The company further claims that, had Microsoft furnished it with evidence of abuse, it would have been able to quickly validate the claims and take the appropriate action required to disable the malicious accounts:

This entire situation could have been avoided if only Microsoft had followed industry standards. A quick email or call to the No-IP abuse team would have removed the abusive hostnames from the No-IP network.

As with any argument, picking sides can often be difficult, especially for those on the outside looking in.

When Naked Security recently asked you for your views, we saw a fairly even split between those of you who thought Microsoft and the court had overreached (54%) and those of you who believe that the action taken was appropriate (46%).

No IP - Microsoft poll

Such a response makes me feel a whole lot better about sitting firmly on top of the fence with one leg dangling either side: whilst I think that No-IP is making all the right noises, and saying what it wants its customers to hear, I can’t help but think that it should have had its house in order long before Microsoft felt the need to get involved.
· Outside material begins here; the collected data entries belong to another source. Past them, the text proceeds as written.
(* ===== verification/Cursor.v ===== *)
(** * Iterating over shared collections, and the updater thread
    ([python/infra/defw.py])

    [Suites], [Collection], [YamlResults] and [YamlGlobalTestResults] are their
    own iterators: the place of a loop is an attribute of the collection, which
    all loops over it share.  A loop is here a sequence of steps, one call of
    [__iter__] and then calls of [__next__], so that the loops of several
    threads can be interleaved: the service packages are one such collection,
    and every query request loops over them in a thread of its own. *)

From S2P Require Import Prelude PyDict PyVal.

Local Open Scope string_scope.
Local Open Scope Z_scope.
Local Open Scope list_scope.

Section Cursor.
Context {A : Type}.

(** The entries in the order of their dict, and the shared place; [max] is the
    number of entries. *)
Record collection := Coll { entries : list A; place : nat }.

Definition coll_max (c : collection) : nat := length (entries c).

(** [__iter__] *)
Definition coll_iter (c : collection) : collection := Coll (entries c) 0.

(** [__next__]; none is StopIteration. *)
Definition coll_next (c : collection) : collection * option A :=
  if Nat.ltb (place c) (coll_max c)
  then (Coll (entries c) (S (place c)), entries c !! place c)
  else (c, None).

(** One loop: not begun, running with what it has seen, ended. *)
Inductive loop := Fresh | Running (seen : list A) | Ended (seen : list A).

Definition loop_step (c : collection) (l : loop) : collection * loop :=
  match l with
  | Fresh => (coll_iter c, Running [])
  | Running seen => match coll_next c with
                    | (c', Some x) => (c', Running (seen ++ [x]))
                    | (c', None) => (c', Ended seen)
                    end
  | Ended _ => (c, l)
  end.

(** Several loops over one collection; the schedule says whose step it is. *)
Fixpoint run_loops (schedule : list nat) (c : collection) (ls : list loop) : collection * list loop :=
  match schedule with
  | [] => (c, ls)
  | i :: schedule' =>
      match ls !! i with
      | Some l => let '(c', l') := loop_step c l in run_loops schedule' c' (<[i := l']> ls)
      | None => run_loops schedule' c ls
      end
  end.

(** A loop that is alone sees every entry once, in order, and ends. *)
Lemma loop_alone (c : collection) (n : nat) :
  (coll_max c + 2 ≤ n)%nat → run_loops (replicate n 0%nat) c [Fresh] = (Coll (entries c) (coll_max c), [Ended (entries c)]).
Proof.
  assert (∀ k seen rest c, entries c = seen ++ rest → place c = length seen → (length rest < k)%nat →
            run_loops (replicate k 0%nat) c [Running seen] = (Coll (entries c) (coll_max c), [Ended (entries c)])) as H.
  { intros k. induction k as [|k IH]; intros seen rest c' He Hp Hk; [lia|]. simpl. unfold coll_next, coll_max.
    destruct rest as [|x rest].
    - rewrite He, length_app, Hp. simpl. rewrite (proj2 (Nat.ltb_ge _ _)) by lia. clear IH.
      rewrite app_nil_r. destruct c' as [es p]. simpl in *. subst. rewrite Nat.add_0_r.
      rewrite app_nil_r. clear. induction k; [done | by simpl].
    - rewrite (proj2 (Nat.ltb_lt _ _)) by (rewrite He, length_app; simpl; lia).
      rewrite Hp, He, lookup_app_r, Nat.sub_diag by done. simpl.
      rewrite <- He. rewrite (IH _ rest); [by simpl| | simpl; rewrite length_app; simpl; lia | simpl in Hk; lia].
      simpl. by rewrite He, <- app_assoc. }
  intros Hn. destruct n as [|n]; [lia|]. simpl. rewrite (H n [] (entries c)); [done | done | done|].
  unfold coll_max in Hn. simpl. lia.
Qed.
End Cursor.
Arguments collection : clear implicits.
Arguments loop : clear implicits.

(** Two queries at once over two packages: the one that was interrupted ends
    without having seen the second package; and a second loop that begins
    while the first is at its end makes it begin again. *)
Theorem loops_interfere :
  (run_loops [0; 0; 1; 1; 1; 1; 0]%nat (Coll ["a"; "b"] 0) [Fresh; Fresh]).2 =
    [Ended ["a"]; Ended ["a"; "b"]] ∧
  (run_loops [0; 0; 0; 1; 0; 0; 0]%nat (Coll ["a"; "b"] 0) [Fresh; Fresh]).2 =
    [Ended ["a"; "b"; "a"; "b"]; Running []].
Proof. done. Qed.

(** ** [YamlResults]

    Its [__next__] indexes a [DEFwYaml], which has no such operation. *)
Definition yaml_results_next (c : collection pydict) : collection pydict * res (option (string * pydict)) :=
  match coll_next c with
  | (c', Some _) => (c', Raise (Exc ETypeError "'DEFwYaml' object is not subscriptable"))
  | (c', None) => (c', Ok None)
  end.

(** ** [DEFwYaml]: a value that is a dict, a list or nothing *)

Definition new_defw_yaml (y : val) : res val :=
  match y with
  | VNone | VDict _ | VList _ => Ok y
  | _ => Raise (Exc EDEFwError "This class takes dictionaries or lists only")
  end.

(** [load] into an instance that holds [y] *)
Definition yaml_load (y : val) (loaded : res val) : res val :=
  if truthy y then Raise (Exc EDEFwError "There exists a YAML instance") else loaded.

(** ** The updater thread *)

(** What a look at the queue gives: nothing within a second, or an event. *)
Fixpoint updater_loop (looks : list (option pydict)) : res (list (option pydict)) :=
  match looks with
  | [] => Ok []
  | None :: looks' => updater_loop looks'
  | Some event :: looks' =>
      rbind (vindex event "type") (λ t, if py_eqb t (VStr "shutdown") then Ok looks' else updater_loop looks')
  end.

(** The thread ends at the first shutdown event, and leaves what comes after
    it, as long as the events before it have a type. *)
Theorem updater_stops_at_shutdown before after d :
  Forall (λ l, match l with
               | Some e => ∃ t, dget e "type" = Some t ∧ py_eqb t (VStr "shutdown") = false
               | None => True
               end) before →
  dget d "type" = Some (VStr "shutdown") → updater_loop (before ++ Some d :: after) = Ok after.
Proof.
  intros Hb Hd. induction Hb as [|[e|] before Hx Hb IH]; simpl.
  - unfold vindex. by rewrite Hd.
  - destruct Hx as (t & Ht & He). unfold vindex. rewrite Ht. simpl. by rewrite He.
  - exact IH.
Qed.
I also find it curious that the company has offered nothing in the way of an explanation as to why its service was being used in a manner that is against its own terms of service.

On the other hand, Microsoft’s response was arguably very heavy handed as the company took a machete into the operating theatre when a scalpel would have been far more appropriate.

Ironically, such an approach has probably ruled out similar operations in the future, irrespective of whether Microsoft turns up with a hatchet or a master surgeon.

With No-IP finishing its latest blog post by saying,

We hope that Microsoft learned a lesson from this debacle and that in the future they will not seize other companies domains and will use appropriate channels to report abuse.

…I do wonder whether free DNS services could also learn a thing or two from this case?